Final MB Long Case Examination
Below is a one page briefing that will be given to every student to read just before they go into the Psychiatry 'long case' examination. You will not be allowed to take this into the examination with you but it indicates what happens and what you are expected to do.
Student Aide Memoire for psychiatry long case:
You will have one hour with the patient followed by 10 minutes in which to sort out your findings, make a brief summary of these and consider your management plan for the patient. During your hour with the patient, the Examiners will spend 5 minutes sitting in on the interview.
Following this you will have a 20 minute oral examination. The Examiners will ask you to present the History of Presenting Problem/Illness and Mental State and to summarise the relevant details relating to other aspects of the patient's history and examination. They will then discuss these with you and ask you to discuss diagnosis, investigations, management and any other aspects of the case they feel are important.
Below there is a brief outline of the main headings which you should cover in the assessment of a Psychiatry Long Case. Clearly there are a variety of items to be covered under each of these headings and the extent to which any of these are covered will vary according to the individual case.
There may sometimes be relevant issues which do not fit neatly into one of these headings. Such issues should be included in your summary of the case to the Examiners. Do not leave out something important just because it does not seem to you to fit into one of the headings given.
Main Headings for psychiatry long case:
- Principal problems / Reason for referral (Not always possible to ascertain this accurately from the patient in psychiatric cases.)
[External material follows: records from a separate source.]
Definition idle : manager :=
  FontManager.Build GlyphCache [] [] 0 0.

End TwoSlotCache.

(** ** TextLayoutDirection *)

Inductive TextLayoutDirection : Type :=
| kTextLayoutDirectionLTR
| kTextLayoutDirectionRTL
| kTextLayoutDirectionTTB.

(** The values the header gives the enumerators. *)
Definition TextLayoutDirection_value (direction : TextLayoutDirection) : Z :=
  match direction with
  | kTextLayoutDirectionLTR => 0
  | kTextLayoutDirectionRTL => 1
  | kTextLayoutDirectionTTB => 2
  end.

(** [d1 == d2] on two directions. *)
Definition TextLayoutDirection_eqb (d1 d2 : TextLayoutDirection) : bool :=
  TextLayoutDirection_value d1 =? TextLayoutDirection_value d2.

(** ** FontManager: the layout direction

    [SetLayoutDirection], [GetLayoutDirection] and [FlushLayout] are
    defined in the header.  They touch the buffer cache [map_buffers_] and
    the member [layout_direction_]; [fplbase::LogError] is the logging call
    of the rendering library, and what it is given is collected in a
    log. *)

Module FontManagerLayout.

Import String.

(** The text that [SetLayoutDirection] logs. *)
Definition ttb_not_supported : string :=
  "TextLayoutDirectionTTB is not supported yet."%string.

Section Layout.

Variable GlyphCache : Type.

Record t : Type := Build {
  manager_ : FontManager.t GlyphCache;
  layout_direction_ : TextLayoutDirection;
  log_ : list string
}.

(** [FlushLayout] *)
Definition FlushLayout (this : t) : t :=
  Build (FontManager.FlushLayout GlyphCache (manager_ this))
    (layout_direction_ this) (log_ this).

(** [SetLayoutDirection] *)
Definition SetLayoutDirection (direction : TextLayoutDirection) (this : t)
  : t :=
  if TextLayoutDirection_eqb direction kTextLayoutDirectionTTB
  then Build (manager_ this) (layout_direction_ this)
         (log_ this ++ [ttb_not_supported])
  else
    let this' :=
      if negb (TextLayoutDirection_eqb direction (layout_direction_ this))
      then FlushLayout this else this in
    Build (manager_ this') direction (log_ this').

(** [GetLayoutDirection] *)
Definition GetLayoutDirection (this : t) : TextLayoutDirection :=
  layout_direction_ this.

(** A sequence of [SetLayoutDirection] calls. *)
Definition SetLayoutDirections (directions : list TextLayoutDirection)
    (this : t) : t :=
  fold_left (fun m d => SetLayoutDirection d m) directions this.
- History of present illness.
- Past medical/psychiatric history.
- Current and previous treatment.
- Family history.
- Personal history.
- Previous personality.
- Mental state examination.
- Physical examination - only if there is some indication from History and Mental State that this may help in assessing the case. (If you do feel it is necessary, it should only be of any relevant body systems. It does not have to be exhaustive and should not involve the removal of clothing.)